(Stored data entries)
● ● ●

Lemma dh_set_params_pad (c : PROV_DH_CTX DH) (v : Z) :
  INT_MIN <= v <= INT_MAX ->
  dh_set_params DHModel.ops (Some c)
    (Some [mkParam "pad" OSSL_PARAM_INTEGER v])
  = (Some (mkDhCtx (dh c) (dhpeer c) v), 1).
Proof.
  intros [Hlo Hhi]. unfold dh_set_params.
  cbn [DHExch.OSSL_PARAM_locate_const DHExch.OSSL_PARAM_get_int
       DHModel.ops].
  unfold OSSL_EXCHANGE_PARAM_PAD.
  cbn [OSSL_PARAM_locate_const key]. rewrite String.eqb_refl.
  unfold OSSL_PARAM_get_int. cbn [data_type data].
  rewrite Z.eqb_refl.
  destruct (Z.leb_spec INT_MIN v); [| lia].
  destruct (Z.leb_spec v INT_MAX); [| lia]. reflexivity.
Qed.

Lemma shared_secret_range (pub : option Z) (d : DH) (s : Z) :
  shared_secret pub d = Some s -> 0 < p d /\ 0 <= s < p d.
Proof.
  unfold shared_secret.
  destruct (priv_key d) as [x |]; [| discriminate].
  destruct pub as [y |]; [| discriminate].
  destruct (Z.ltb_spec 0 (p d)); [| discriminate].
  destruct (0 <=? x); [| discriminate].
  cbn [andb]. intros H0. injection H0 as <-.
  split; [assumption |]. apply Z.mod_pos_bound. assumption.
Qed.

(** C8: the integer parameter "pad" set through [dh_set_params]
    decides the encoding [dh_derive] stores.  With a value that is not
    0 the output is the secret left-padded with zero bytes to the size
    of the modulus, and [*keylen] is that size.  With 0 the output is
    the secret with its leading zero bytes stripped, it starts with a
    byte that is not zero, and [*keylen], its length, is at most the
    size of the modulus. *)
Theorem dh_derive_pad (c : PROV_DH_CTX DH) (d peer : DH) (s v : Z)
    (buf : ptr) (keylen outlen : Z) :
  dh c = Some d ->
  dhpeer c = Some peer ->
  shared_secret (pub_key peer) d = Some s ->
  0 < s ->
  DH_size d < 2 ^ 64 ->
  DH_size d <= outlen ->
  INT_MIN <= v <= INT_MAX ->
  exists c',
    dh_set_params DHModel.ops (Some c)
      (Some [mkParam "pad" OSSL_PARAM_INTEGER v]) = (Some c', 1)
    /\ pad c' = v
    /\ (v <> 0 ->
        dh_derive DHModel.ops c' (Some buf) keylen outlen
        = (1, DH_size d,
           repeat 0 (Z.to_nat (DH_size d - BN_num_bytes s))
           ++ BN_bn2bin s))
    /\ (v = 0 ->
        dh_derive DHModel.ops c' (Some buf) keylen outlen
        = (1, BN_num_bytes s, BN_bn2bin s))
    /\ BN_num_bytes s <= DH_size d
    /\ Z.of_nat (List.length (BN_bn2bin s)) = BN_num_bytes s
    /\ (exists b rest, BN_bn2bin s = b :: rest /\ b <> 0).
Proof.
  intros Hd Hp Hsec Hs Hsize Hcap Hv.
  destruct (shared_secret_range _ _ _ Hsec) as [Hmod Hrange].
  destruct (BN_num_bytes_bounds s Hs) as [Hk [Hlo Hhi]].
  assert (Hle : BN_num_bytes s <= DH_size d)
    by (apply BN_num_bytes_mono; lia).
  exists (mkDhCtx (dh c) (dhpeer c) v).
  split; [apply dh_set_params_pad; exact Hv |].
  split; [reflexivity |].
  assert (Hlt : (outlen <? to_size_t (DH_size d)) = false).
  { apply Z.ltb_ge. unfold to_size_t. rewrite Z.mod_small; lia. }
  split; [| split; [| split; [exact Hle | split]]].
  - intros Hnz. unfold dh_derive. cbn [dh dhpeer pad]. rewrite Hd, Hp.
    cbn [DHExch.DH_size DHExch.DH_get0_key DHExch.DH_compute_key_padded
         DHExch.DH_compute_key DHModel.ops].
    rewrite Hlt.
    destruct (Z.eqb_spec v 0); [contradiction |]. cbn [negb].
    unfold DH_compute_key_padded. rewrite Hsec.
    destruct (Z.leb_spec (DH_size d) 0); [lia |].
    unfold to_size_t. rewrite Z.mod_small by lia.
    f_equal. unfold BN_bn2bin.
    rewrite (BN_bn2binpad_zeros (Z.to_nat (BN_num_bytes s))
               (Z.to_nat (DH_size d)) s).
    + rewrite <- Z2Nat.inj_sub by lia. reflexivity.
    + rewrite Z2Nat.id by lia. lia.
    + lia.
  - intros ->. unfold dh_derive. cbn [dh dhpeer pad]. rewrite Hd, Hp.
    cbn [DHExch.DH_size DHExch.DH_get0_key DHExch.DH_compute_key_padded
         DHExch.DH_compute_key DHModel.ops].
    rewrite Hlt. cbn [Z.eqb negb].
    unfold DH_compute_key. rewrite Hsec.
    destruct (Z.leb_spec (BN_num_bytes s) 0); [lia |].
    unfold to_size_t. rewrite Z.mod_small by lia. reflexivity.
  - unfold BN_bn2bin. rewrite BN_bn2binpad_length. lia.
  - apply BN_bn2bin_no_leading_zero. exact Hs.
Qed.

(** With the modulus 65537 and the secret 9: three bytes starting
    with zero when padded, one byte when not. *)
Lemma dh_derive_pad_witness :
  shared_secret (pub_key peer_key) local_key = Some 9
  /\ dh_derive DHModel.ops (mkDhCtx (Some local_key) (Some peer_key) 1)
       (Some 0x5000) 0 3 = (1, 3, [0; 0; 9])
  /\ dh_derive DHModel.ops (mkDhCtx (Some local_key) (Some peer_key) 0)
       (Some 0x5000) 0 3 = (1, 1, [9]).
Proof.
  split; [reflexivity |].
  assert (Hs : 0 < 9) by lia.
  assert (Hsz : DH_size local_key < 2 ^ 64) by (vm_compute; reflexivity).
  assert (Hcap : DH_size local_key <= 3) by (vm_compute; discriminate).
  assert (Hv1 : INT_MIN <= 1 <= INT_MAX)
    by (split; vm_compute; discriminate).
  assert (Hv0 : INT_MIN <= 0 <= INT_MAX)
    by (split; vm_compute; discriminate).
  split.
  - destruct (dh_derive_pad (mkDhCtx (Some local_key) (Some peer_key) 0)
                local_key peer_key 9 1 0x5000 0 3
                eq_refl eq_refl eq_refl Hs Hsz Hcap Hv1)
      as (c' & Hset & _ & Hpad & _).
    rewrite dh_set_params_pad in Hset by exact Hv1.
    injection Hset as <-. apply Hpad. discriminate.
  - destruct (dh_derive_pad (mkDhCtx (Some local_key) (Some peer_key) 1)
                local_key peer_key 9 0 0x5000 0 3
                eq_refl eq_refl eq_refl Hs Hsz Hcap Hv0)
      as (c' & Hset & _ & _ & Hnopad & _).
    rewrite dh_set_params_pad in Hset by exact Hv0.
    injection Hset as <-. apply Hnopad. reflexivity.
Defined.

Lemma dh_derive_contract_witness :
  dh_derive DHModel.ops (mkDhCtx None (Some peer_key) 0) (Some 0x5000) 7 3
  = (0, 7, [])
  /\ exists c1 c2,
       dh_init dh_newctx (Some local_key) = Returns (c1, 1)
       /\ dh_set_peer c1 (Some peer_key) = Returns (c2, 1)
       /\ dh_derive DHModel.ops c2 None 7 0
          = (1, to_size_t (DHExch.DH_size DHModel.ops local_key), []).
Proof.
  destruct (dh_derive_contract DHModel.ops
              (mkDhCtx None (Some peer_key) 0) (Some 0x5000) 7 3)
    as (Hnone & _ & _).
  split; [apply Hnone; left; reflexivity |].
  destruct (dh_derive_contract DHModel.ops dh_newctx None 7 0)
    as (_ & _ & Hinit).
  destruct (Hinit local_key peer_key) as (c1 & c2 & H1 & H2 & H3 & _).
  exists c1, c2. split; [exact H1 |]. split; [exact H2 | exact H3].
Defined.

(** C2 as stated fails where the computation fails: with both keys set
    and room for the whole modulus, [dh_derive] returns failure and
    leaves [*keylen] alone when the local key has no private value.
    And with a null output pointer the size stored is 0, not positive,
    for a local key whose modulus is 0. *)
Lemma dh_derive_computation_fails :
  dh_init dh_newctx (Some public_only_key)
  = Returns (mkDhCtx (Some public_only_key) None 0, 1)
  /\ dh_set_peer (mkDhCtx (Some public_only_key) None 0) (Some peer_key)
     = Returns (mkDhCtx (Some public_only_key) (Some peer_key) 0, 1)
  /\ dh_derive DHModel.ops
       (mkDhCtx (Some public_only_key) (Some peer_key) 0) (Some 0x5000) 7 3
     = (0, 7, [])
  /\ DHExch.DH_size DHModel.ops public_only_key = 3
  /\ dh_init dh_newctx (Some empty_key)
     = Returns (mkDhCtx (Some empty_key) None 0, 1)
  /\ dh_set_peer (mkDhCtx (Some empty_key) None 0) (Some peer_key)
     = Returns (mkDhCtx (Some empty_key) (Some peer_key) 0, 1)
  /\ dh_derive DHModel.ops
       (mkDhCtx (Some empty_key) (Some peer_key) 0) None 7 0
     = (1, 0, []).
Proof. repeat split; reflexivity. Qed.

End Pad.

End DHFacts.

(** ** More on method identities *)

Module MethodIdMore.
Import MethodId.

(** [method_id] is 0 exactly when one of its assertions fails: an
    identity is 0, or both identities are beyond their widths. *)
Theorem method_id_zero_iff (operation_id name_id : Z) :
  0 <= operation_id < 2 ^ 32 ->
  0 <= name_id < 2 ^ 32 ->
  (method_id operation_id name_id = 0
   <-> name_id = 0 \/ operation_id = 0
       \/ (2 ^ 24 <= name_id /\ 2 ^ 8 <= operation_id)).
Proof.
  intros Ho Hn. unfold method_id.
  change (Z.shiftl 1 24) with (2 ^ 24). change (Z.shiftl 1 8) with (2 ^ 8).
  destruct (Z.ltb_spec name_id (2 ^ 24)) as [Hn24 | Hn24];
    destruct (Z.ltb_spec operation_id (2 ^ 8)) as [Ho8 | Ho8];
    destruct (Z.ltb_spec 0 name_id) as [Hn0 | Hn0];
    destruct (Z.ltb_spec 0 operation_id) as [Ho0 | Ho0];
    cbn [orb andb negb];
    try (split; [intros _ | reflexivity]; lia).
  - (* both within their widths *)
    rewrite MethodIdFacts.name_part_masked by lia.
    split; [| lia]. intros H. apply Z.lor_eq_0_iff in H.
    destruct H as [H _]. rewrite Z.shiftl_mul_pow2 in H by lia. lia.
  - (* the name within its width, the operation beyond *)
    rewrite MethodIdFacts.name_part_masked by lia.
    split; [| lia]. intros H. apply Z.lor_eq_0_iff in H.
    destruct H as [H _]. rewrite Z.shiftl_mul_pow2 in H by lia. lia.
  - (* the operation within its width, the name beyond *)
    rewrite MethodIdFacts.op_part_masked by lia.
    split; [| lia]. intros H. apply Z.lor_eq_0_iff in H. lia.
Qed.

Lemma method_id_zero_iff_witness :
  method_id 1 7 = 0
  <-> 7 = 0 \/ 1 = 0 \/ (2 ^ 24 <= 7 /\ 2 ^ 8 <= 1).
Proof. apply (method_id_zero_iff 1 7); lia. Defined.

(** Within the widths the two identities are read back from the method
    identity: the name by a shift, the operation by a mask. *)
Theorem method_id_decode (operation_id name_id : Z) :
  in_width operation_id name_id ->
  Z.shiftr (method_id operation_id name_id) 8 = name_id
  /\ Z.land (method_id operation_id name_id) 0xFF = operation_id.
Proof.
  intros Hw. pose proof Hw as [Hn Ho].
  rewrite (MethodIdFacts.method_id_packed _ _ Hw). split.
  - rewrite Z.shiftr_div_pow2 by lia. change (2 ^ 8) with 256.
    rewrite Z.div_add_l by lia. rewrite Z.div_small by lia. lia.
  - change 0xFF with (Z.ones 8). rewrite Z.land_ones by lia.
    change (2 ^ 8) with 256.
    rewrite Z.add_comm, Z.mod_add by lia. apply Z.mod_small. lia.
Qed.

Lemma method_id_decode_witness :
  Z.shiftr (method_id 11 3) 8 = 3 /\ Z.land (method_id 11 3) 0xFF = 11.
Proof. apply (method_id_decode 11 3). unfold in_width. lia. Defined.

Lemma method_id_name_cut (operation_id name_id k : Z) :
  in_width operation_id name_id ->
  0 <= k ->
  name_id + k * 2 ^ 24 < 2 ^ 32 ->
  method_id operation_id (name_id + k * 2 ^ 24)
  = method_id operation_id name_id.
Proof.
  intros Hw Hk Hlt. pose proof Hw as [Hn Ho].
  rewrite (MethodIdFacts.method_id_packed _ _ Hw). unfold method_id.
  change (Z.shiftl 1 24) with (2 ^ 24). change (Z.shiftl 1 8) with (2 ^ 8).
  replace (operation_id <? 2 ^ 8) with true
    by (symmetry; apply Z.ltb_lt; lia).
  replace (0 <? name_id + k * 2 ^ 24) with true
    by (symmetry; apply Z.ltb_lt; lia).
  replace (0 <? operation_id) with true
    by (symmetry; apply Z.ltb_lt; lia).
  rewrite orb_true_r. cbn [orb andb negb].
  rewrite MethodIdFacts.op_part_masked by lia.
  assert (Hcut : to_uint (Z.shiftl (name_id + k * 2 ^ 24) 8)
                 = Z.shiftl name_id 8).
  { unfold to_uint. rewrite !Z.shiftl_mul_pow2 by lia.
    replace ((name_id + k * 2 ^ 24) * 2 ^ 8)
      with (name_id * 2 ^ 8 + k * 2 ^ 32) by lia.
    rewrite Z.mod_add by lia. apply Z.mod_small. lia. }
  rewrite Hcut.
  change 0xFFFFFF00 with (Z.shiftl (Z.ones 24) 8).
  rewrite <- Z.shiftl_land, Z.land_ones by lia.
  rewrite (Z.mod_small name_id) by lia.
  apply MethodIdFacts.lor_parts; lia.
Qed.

● ● ●

• [WORK INSTRUCTIONS]: Only the lines from the one containing "rewrite !Z.shiftl_mul_pow2 by lia." through the end of the data above are wanted, both ends included; restate them word for word.

• [ANSWER]:
  { unfold to_uint. rewrite !Z.shiftl_mul_pow2 by lia.
    replace ((name_id + k * 2 ^ 24) * 2 ^ 8)
      with (name_id * 2 ^ 8 + k * 2 ^ 32) by lia.
    rewrite Z.mod_add by lia. apply Z.mod_small. lia. }
  rewrite Hcut.
  change 0xFFFFFF00 with (Z.shiftl (Z.ones 24) 8).
  rewrite <- Z.shiftl_land, Z.land_ones by lia.
  rewrite (Z.mod_small name_id) by lia.
  apply MethodIdFacts.lor_parts; lia.
Qed.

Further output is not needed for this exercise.